■ The task
Using the entries that follow, report how many lines contain the word "setup". Only the number is wanted.

■ Source records
*** Block opens ***
(* ===== verification/Logger.v ===== *)
(** Logging: [lib/logger/log.go].  A logger is the list of the places a record
    goes to, each with its least level; the terminal handler and the Sentry
    client are third-party code, of which the model keeps what is asked of
    them, in order.  Leaving the program, by [os.Exit] or by a panic, is the
    outcome of a computation. *)
From S2P Require Import Prelude GoLang Effects.
Local Open Scope string_scope.
Local Open Scope list_scope.
Local Open Scope Z_scope.

(** [slog]'s levels *)
Inductive level := LevelDebug | LevelInfo | LevelWarn | LevelError.
Definition level_value (l : level) : Z :=
  match l with LevelDebug => -4 | LevelInfo => 0 | LevelWarn => 4 | LevelError => 8 end.

(** What a handler writes to, with its least level *)
Inductive handler :=
| TintHandler (Level : level) (NoColor : bool)
| SentryHandler (Level : level).

Definition handler_level (h : handler) : level := match h with TintHandler l _ => l | SentryHandler l => l end.

(** What is asked of the outside *)
Inductive log_event :=
| Record_ (h : handler) (l : level) (msg : string)
| SentryInit (dsn : string)
| SentryFlush (timeout : Z)
| Exit (code : Z).

(** The default logger of [slog], [handlersToTerminate], and the events *)
Record logging := mkLogging {
  lg_default : list handler;
  handlersToTerminate : list Z;          (* each flushes Sentry with this timeout *)
  lg_events : list log_event
}.

Definition happened (e : log_event) : go logging unit :=
  modify (fun st => mkLogging (lg_default st) (handlersToTerminate st) (lg_events st ++ [e])).

Definition enabled (l : level) (h : handler) : bool := level_value (handler_level h) <=? level_value l.

Definition log_to (logger : list handler) (l : level) (msg : string) : go logging unit :=
  for_each (fun h => happened (Record_ h l msg)) (List.filter (enabled l) logger).

(** [slog.Error] and the others *)
Definition slog (l : level) (msg : string) : go logging unit := fun st => log_to (lg_default st) l msg st.

Definition SetDefault (logger : list handler) : go logging unit :=
  modify (fun st => mkLogging logger (handlersToTerminate st) (lg_events st)).

Definition add_handler (timeout : Z) : go logging unit :=
  modify (fun st => mkLogging (lg_default st) (handlersToTerminate st ++ [timeout]) (lg_events st)).

Section Logger.
(** [sentry.Init], and whether the standard error is a terminal *)
Context (sentry_Init : string -> option error) (IsTerminal : bool).

Definition NewLogger (verbose : bool) (sentryCfg : option string) : go logging (list handler) :=
  let tint := TintHandler (if verbose then LevelDebug else LevelInfo) (negb IsTerminal) in
  match sentryCfg with
  | Some dsn =>
      if String.eqb dsn EmptyString then mret [tint]
      else
        happened (SentryInit dsn) ;;
        match sentry_Init dsn with
        | Some _ => log_to [tint] LevelWarn "Failed to enable Sentry output" ;; mret [tint]
        | None =>
            log_to [tint] LevelInfo "Sentry logger enabled" ;;
            add_handler (2 * 1000000000) ;;
            mret [tint; SentryHandler LevelError]
        end
  | None => mret [tint]
  end.

Definition runHandlers : go logging unit := fun st =>
  for_each (fun timeout => happened (SentryFlush timeout)) (handlersToTerminate st) st.

Definition Fatal (msg : string) : go logging unit :=
  slog LevelError msg ;; runHandlers ;; happened (Exit 1) ;; lift (Panic ("exit: " +:+ msg)).

Definition Panic_ (msg : string) : go logging unit :=
  slog LevelError msg ;; runHandlers ;; lift (Panic msg).

(** [main]'s first lines: the logger becomes the default one. *)
Definition setup (verbose : bool) (sentryCfg : option string) : go logging unit :=
  logger ← NewLogger verbose sentryCfg; SetDefault logger.

(** ** What the loggers do *)

Lemma happened_all {A} (f : A -> log_event) l : forall st,
  for_each (fun x => happened (f x)) l st =
  (Ok tt, mkLogging (lg_default st) (handlersToTerminate st) (lg_events st ++ map f l)).
Proof.
  induction l as [|x l IH]; intros st; cbn [for_each map]; [destruct st; by rewrite app_nil_r|].
  rewrite go_bind_run. unfold happened at 1, modify. rewrite IH. simpl. by rewrite <- app_assoc.
Qed.

Lemma slog_run l msg st :
  slog l msg st = (Ok tt, mkLogging (lg_default st) (handlersToTerminate st)
                     (lg_events st ++ map (fun h => Record_ h l msg) (List.filter (enabled l) (lg_default st)))).
Proof. apply (happened_all (fun h => Record_ h l msg)). Qed.

Lemma runHandlers_run st :
  runHandlers st = (Ok tt, mkLogging (lg_default st) (handlersToTerminate st)
                             (lg_events st ++ map SentryFlush (handlersToTerminate st))).
Proof. apply happened_all. Qed.

(** The last record reaches the handlers before the program ends: both ways of
    leaving it write the message to every handler, then flush what is to be
    flushed, and end with that message. *)
Theorem leaving_flushes msg st :
  let written := lg_events st ++ map (fun h => Record_ h LevelError msg) (lg_default st) ++
                   map SentryFlush (handlersToTerminate st) in
  fst (Fatal msg st) = Panic ("exit: " +:+ msg) /\ lg_events (snd (Fatal msg st)) = written ++ [Exit 1] /\
  fst (Panic_ msg st) = Panic msg /\ lg_events (snd (Panic_ msg st)) = written.
Proof.
  cbv zeta. assert (Hall : List.filter (enabled LevelError) (lg_default st) = lg_default st).
  { apply forallb_filter_id, forallb_forall. by intros [[] |[]] _. }
  unfold Fatal, Panic_. rewrite !go_bind_run, slog_run, Hall. cbv iota beta.
  rewrite !go_bind_run, runHandlers_run. simpl. by rewrite <- !app_assoc.
Qed.

(** After [setup] an error reaches Sentry exactly when it is configured and its
    client starts, and then it is flushed within two seconds before the program
    ends; the terminal shows it in any case. *)
Theorem errors_reach_sentry verbose sentryCfg st msg :
  handlersToTerminate st = [] ->
  let st' := snd (setup verbose sentryCfg st) in
  let started := match sentryCfg with
                 | Some dsn => negb (String.eqb dsn EmptyString) && bool_decide (sentry_Init dsn = None)
                 | None => false
                 end in
  exists tint, lg_events (snd (Panic_ msg st')) = lg_events st' ++ Record_ tint LevelError msg ::
    (if started then [Record_ (SentryHandler LevelError) LevelError msg; SentryFlush 2000000000] else []).
Proof.
  intros Hh. cbv zeta. destruct (leaving_flushes msg (snd (setup verbose sentryCfg st))) as (_ & _ & _ & ->).
  exists (TintHandler (if verbose then LevelDebug else LevelInfo) (negb IsTerminal)). f_equal.
  unfold setup, NewLogger. destruct sentryCfg as [dsn|]; [|simpl; by rewrite Hh].
  destruct (String.eqb dsn EmptyString); [simpl; by rewrite Hh|].
  destruct (sentry_Init dsn) eqn:Hi; [rewrite bool_decide_false by done | rewrite bool_decide_true by done];
    simpl; destruct verbose; simpl; by rewrite Hh.
Qed.
End Logger.
(* ===== verification/Ddl.v ===== *)
(** Data definition: [lib/destination/ddl].  Creating and altering tables,
    dropping temporary ones, and deciding from a table's name whether its time
    to live has passed. *)
From S2P Require Import Prelude GoLang Constants StringUtil Decimal Values Typing Columns Kafkalib.
From S2P Require Import TableData Effects TableConfig Warehouse.
Local Open Scope string_scope.
Local Open Scope list_scope.
Local Open Scope Z_scope.

(** * Names *)

(** [now] in nanoseconds; a name whose last part is not a number is kept. *)
Definition ShouldDeleteFromName (name : string) (now : Z) : bool :=
  let nameParts := split_on "_" name in
  if (length nameParts <? 2)%nat then false
  else match atoi (List.last nameParts EmptyString) with
       | Ok unix => unix * Second <? now
       | _ => false
       end.

Definition ColumnAlreadyExistErr (err : error) (kind : DestinationKind) : bool :=
  match kind with
  | BigQuery => contains (error_text err) "Column already exists"
  | Snowflake | Redshift => contains (error_text err) "already exists"
  | MSSQL =>
      contains (error_text err) "Column names in each table must be unique"
      || contains (error_text err) "There is already an object named"
  | _ => false
  end.

Definition drop_statement (fqTableName : string) : string := "DROP TABLE IF EXISTS " +:+ fqTableName.
(* ===== verification/Dml.v ===== *)
(** Data manipulation: [lib/destination/dml/merge.go], the statements that merge
    a staging table into the target.  The printed statements are built from the
    lists the code computes (equality clauses, columns, assignments), so the
    theorems speak of these lists. *)
From S2P Require Import Prelude GoLang Constants StringUtil Decimal Values Typing Columns Config.
Local Open Scope string_scope.
Local Open Scope list_scope.

Record MergeArgument := mkMergeArgument {
  ma_FqTableName : string;
  ma_SubQuery : string;
  ma_IdempotentKey : string;
  ma_PrimaryKeys : list Wrapper;
  ma_AdditionalEqualityStrings : list string;
  ma_Columns : option (list Column);
  ma_DestKind : DestinationKind;
  ma_SoftDelete : bool;
  ma_ContainsHardDeletes : option bool;
  ma_UppercaseEscNames : option bool
}.

Definition MergeArgument_Valid (m : option MergeArgument) : result unit :=
  match m with
  | None => errorf "merge argument is nil"
  | Some m =>
      if bool_decide (length (ma_PrimaryKeys m) = 0%nat) then errorf "merge argument does not contain primary keys"
      else if bool_decide (length (GetColumns (ma_Columns m)) = 0%nat) then errorf "columns cannot be empty"
      else if Empty [ma_FqTableName m; ma_SubQuery m]
      then errorf "one of these arguments is empty: fqTableName, subQuery"
      else if bool_decide (ma_UppercaseEscNames m = None) then errorf "uppercaseEscNames cannot be nil"
      else if negb (IsValidDestination (ma_DestKind m))
      then errorf ("invalid destination: " +:+ DestinationKind_string (ma_DestKind m))
      else Ok tt
  end.

Definition uppercase (m : MergeArgument) : bool := default false (ma_UppercaseEscNames m).

Definition idempotent_clause (m : MergeArgument) (before after : string) : string :=
  if String.eqb (ma_IdempotentKey m) EmptyString then EmptyString
  else before +:+ "cc." +:+ ma_IdempotentKey m +:+ " >= c." +:+ ma_IdempotentKey m +:+ after.

Definition equality_sql (pk : Wrapper) : string :=
  "c." +:+ w_escapedName pk +:+ " = cc." +:+ w_escapedName pk.

Definition merge_cols (m : MergeArgument) : list string :=
  GetColumnsToUpdate (ma_Columns m) (uppercase m) (Some (mkNameArgs true (ma_DestKind m))).

(** The first delete marker removed from the columns, if there is one *)
Definition remove_marker (cols : list string) : option (list string) :=
  if mem_string cols DeleteColumnMarker
  then Some (remove_first (String.eqb DeleteColumnMarker) cols) else None.

Definition cc_list (cols : list string) : string := StringsJoinAddPrefix cols "," "cc." EmptyString.

Definition insert_part (m : MergeArgument) (cols : list string) (equality : string) (pk : Wrapper) : string :=
  "INSERT INTO " +:+ ma_FqTableName m +:+ " (" +:+ join "," cols +:+ ") SELECT " +:+ cc_list cols +:+ " FROM "
    +:+ ma_SubQuery m +:+ " as cc LEFT JOIN " +:+ ma_FqTableName m +:+ " as c on " +:+ equality
    +:+ " WHERE c." +:+ w_escapedName pk +:+ " IS NULL;".

Definition update_part (m : MergeArgument) (skipDeleteCol : bool) (equality extra : string) : string :=
  "UPDATE " +:+ ma_FqTableName m +:+ " as c SET "
    +:+ UpdateQuery (ma_Columns m) (ma_DestKind m) (uppercase m) skipDeleteCol +:+ " FROM " +:+ ma_SubQuery m
    +:+ " as cc WHERE " +:+ equality +:+ idempotent_clause m " AND " EmptyString +:+ extra +:+ ";".

Definition delete_part (m : MergeArgument) : string :=
  let pks := map w_escapedName (ma_PrimaryKeys m) in
  "DELETE FROM " +:+ ma_FqTableName m +:+ " WHERE (" +:+ join "," pks +:+ ") IN (SELECT " +:+ cc_list pks
    +:+ " FROM " +:+ ma_SubQuery m +:+ " as cc WHERE cc." +:+ DeleteColumnMarker +:+ " = true);".

Definition no_marker {A} : result A := errorf "artie delete flag doesn't exist".

(** [GetParts]; [Valid] has checked that a primary key exists. *)
Definition GetParts (m : MergeArgument) : result (list string) :=
  MergeArgument_Valid (Some m) ;;
  if negb (bool_decide (ma_DestKind m = Redshift)) then errorf "err - this is meant for redshift only"
  else match ma_ContainsHardDeletes m, ma_PrimaryKeys m with
       | None, _ => errorf "containsHardDeletes cannot be nil"
       | _, [] => Panic "index out of range"
       | Some hardDeletes, pk :: _ =>
           let equality := join " and " (map equality_sql (ma_PrimaryKeys m)) in
           let cols := merge_cols m in
           if ma_SoftDelete m then
             Ok [insert_part m cols equality pk; update_part m false equality EmptyString]
           else match remove_marker cols with
                | None => no_marker
                | Some cols =>
                    Ok ([insert_part m cols equality pk;
                         update_part m true equality (" AND COALESCE(cc." +:+ DeleteColumnMarker +:+ ", false) = false")]
                        ++ (if hardDeletes then [delete_part m] else []))
                end
       end.

(** The equality of one key in [GetStatement]; BigQuery compares two JSON
    objects by their text. *)
Definition pk_equality (m : MergeArgument) (pk : Wrapper) : result string :=
  match GetColumn (GetColumns (ma_Columns m)) (w_name pk) with
  | None => errorf ("column: " +:+ w_name pk +:+ " does not exist in columnToType")
  | Some pkCol =>
      if bool_decide (ma_DestKind m = BigQuery) && kind_is (c_KindDetails pkCol) KStruct
      then Ok ("TO_JSON_STRING(c." +:+ w_escapedName pk +:+ ") = TO_JSON_STRING(cc." +:+ w_escapedName pk +:+ ")")
      else Ok (equality_sql pk)
  end.

Definition insert_clause (condition : string) (cols : list string) : string :=
  "WHEN NOT MATCHED AND " +:+ condition +:+ " THEN INSERT (" +:+ join "," cols +:+ ") VALUES (" +:+ cc_list cols +:+ ");".

Definition GetStatement (m : MergeArgument) : result string :=
  MergeArgument_Valid (Some m) ;;
  equality ← traverse (pk_equality m) (ma_PrimaryKeys m);
  let '(subQuery, equality) :=
    if bool_decide (ma_DestKind m = BigQuery)
    then (ma_SubQuery m, equality ++ ma_AdditionalEqualityStrings m)
    else ("( " +:+ ma_SubQuery m +:+ " )", equality) in
  let on := join " and " equality in
  let cols := merge_cols m in
  let idem := idempotent_clause m "AND " " " in
  let head := newline +:+ "MERGE INTO " +:+ ma_FqTableName m +:+ " c USING " +:+ subQuery +:+ " AS cc ON " +:+ on in
  let live := "IFNULL(cc." +:+ DeleteColumnMarker +:+ ", false) = false" in
  let update skip := UpdateQuery (ma_Columns m) (ma_DestKind m) (uppercase m) skip in
  if ma_SoftDelete m then
    Ok (head +:+ newline +:+ "WHEN MATCHED " +:+ idem +:+ "THEN UPDATE SET " +:+ update false +:+ newline
          +:+ insert_clause live cols)
  else match remove_marker cols with
       | None => no_marker
       | Some cols =>
           Ok (head +:+ newline +:+ "WHEN MATCHED AND cc." +:+ DeleteColumnMarker +:+ " THEN DELETE" +:+ newline
                 +:+ "WHEN MATCHED AND " +:+ live +:+ " " +:+ idem +:+ "THEN UPDATE SET " +:+ update true +:+ newline
                 +:+ insert_clause live cols)
       end.

Definition GetMSSQLStatement (m : MergeArgument) : result string :=
  MergeArgument_Valid (Some m) ;;
  let on := join " and " (map equality_sql (ma_PrimaryKeys m)) in
  let cols := merge_cols m in
  let idem := idempotent_clause m "AND " " " in
  let head := newline +:+ "MERGE INTO " +:+ ma_FqTableName m +:+ " c" +:+ newline +:+ "USING " +:+ ma_SubQuery m
                +:+ " AS cc ON " +:+ on in
  let live (dflt : string) := "COALESCE(cc." +:+ DeleteColumnMarker +:+ ", " +:+ dflt +:+ ") = 0" in
  let update skip := UpdateQuery (ma_Columns m) (ma_DestKind m) (uppercase m) skip in
  if ma_SoftDelete m then
    Ok (head +:+ newline +:+ "WHEN MATCHED " +:+ idem +:+ "THEN UPDATE SET " +:+ update false +:+ newline
          +:+ insert_clause (live "0") cols)
  else match remove_marker cols with
       | None => no_marker
       | Some cols =>
           Ok (head +:+ newline +:+ "WHEN MATCHED AND cc." +:+ DeleteColumnMarker +:+ " = 1 THEN DELETE" +:+ newline
                 +:+ "WHEN MATCHED AND " +:+ live "0" +:+ " " +:+ idem +:+ "THEN UPDATE SET " +:+ update true +:+ newline
                 +:+ insert_clause (live "1") cols)
       end.

(** * When a statement is built *)

Definition argument_valid (m : MergeArgument) : Prop :=
  ma_PrimaryKeys m <> [] /\ GetColumns (ma_Columns m) <> [] /\ ma_FqTableName m <> EmptyString /\
  ma_SubQuery m <> EmptyString /\ is_Some (ma_UppercaseEscNames m) /\ IsValidDestination (ma_DestKind m) = true.

(** A hard delete needs the delete marker among the columns. *)
Definition deletes_known (m : MergeArgument) : Prop :=
  ma_SoftDelete m = true \/ DeleteColumnMarker ∈ merge_cols m.

Lemma length_zero_iff {A} (l : list A) : bool_decide (length l = 0%nat) = false <-> l <> [].
Proof. rewrite bool_decide_eq_false. by destruct l. Qed.

Lemma MergeArgument_Valid_spec m : MergeArgument_Valid (Some m) = Ok tt <-> argument_valid m.
Proof.
  unfold MergeArgument_Valid, argument_valid, Empty.
  rewrite !guard_ok, !length_zero_iff, existsb_empty_false, !Forall_cons, bool_decide_eq_false,
    negb_false_iff, <- not_eq_None_Some. naive_solver.
Qed.

Lemma Valid_bind {A} m (k : result A) :
  is_ok (MergeArgument_Valid (Some m) ;; k) = true <-> argument_valid m /\ is_ok k = true.
Proof.
  rewrite <- MergeArgument_Valid_spec.
  destruct (MergeArgument_Valid (Some m)) as [[]| |]; simpl; naive_solver.
Qed.

Lemma remove_marker_is_some cols : is_Some (remove_marker cols) <-> DeleteColumnMarker ∈ cols.
Proof.
  rewrite <- mem_string_spec. unfold remove_marker.
  destruct (mem_string cols DeleteColumnMarker); [naive_solver|].
  split; [by intros [] | done].
Qed.

Lemma soft_or_marker {A} m (a : result A) (f : list string -> result A) :
  is_ok a = true -> (forall c, is_ok (f c) = true) ->
  is_ok (if ma_SoftDelete m then a else match remove_marker (merge_cols m) with
                                        | None => no_marker | Some c => f c end) = true
  <-> deletes_known m.
Proof.
  intros Ha Hf. unfold deletes_known. rewrite <- remove_marker_is_some.
  destruct (ma_SoftDelete m); [split; [by left | done]|].
  destruct (remove_marker (merge_cols m)) as [c|]; simpl; [rewrite Hf; naive_solver|].
  split; [done | by intros [|[]]].
Qed.

Lemma pk_equality_ok m pk :
  is_ok (pk_equality m pk) = bool_decide (is_Some (GetColumn (GetColumns (ma_Columns m)) (w_name pk))).
Proof.
  unfold pk_equality. destruct (GetColumn _ _) as [c|]; [|done].
  rewrite (bool_decide_true (is_Some (Some c))) by eauto. by destruct (_ && _).
Qed.

Lemma traverse_is_ok {A B} (f : A -> result B) l :
  is_ok (traverse f l) = true <-> Forall (fun x => is_ok (f x) = true) l.
Proof.
  induction l as [|x l IH]; simpl; [by split|]. rewrite Forall_cons, <- IH.
  destruct (f x); simpl; [|naive_solver..]. destruct (traverse f l); simpl; naive_solver.
Qed.

(** C24. The three builders fail exactly on the arguments they should refuse: an
    invalid argument, a hard-delete merge whose columns lack the delete
    marker, for [GetStatement] a primary key without a column, and for
    [GetParts] another destination than Redshift or an unknown
    [ContainsHardDeletes]. *)
Theorem statements_ok_iff m :
  (is_ok (GetStatement m) = true <->
     argument_valid m /\ deletes_known m /\
     Forall (fun pk => is_Some (GetColumn (GetColumns (ma_Columns m)) (w_name pk))) (ma_PrimaryKeys m)) /\
  (is_ok (GetMSSQLStatement m) = true <-> argument_valid m /\ deletes_known m) /\
  (is_ok (GetParts m) = true <->
     argument_valid m /\ deletes_known m /\ ma_DestKind m = Redshift /\ is_Some (ma_ContainsHardDeletes m)).
Proof.
  split; [|split].
  - unfold GetStatement. rewrite Valid_bind.
    transitivity (argument_valid m /\ deletes_known m /\ is_ok (traverse (pk_equality m) (ma_PrimaryKeys m)) = true).
    + destruct (traverse _ _) as [eqs| |]; simpl; [|naive_solver..].
      destruct (bool_decide _); rewrite soft_or_marker; naive_solver.
    + rewrite traverse_is_ok. setoid_rewrite pk_equality_ok. by setoid_rewrite bool_decide_eq_true.
  - unfold GetMSSQLStatement. rewrite Valid_bind. cbv zeta. rewrite soft_or_marker; naive_solver.
  - unfold GetParts. rewrite Valid_bind.
    split.
    + intros [Hv Hok]. destruct (bool_decide (ma_DestKind m = Redshift)) eqn:Ed; [|done].
      apply bool_decide_eq_true in Ed. simpl in Hok.
      destruct (ma_ContainsHardDeletes m) as [h|]; [|done].
      destruct (ma_PrimaryKeys m) as [|pk pks]; [done|].
      rewrite soft_or_marker in Hok; naive_solver.
    + intros (Hv & Hd & Hr & h & Hh). split; [done|]. rewrite bool_decide_true, Hh by done. simpl.
      destruct Hv as [Hpk _]. destruct (ma_PrimaryKeys m) as [|pk pks]; [done|].
      rewrite soft_or_marker; naive_solver.
Qed.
*** Block closes ***
■ Solution for this problem
5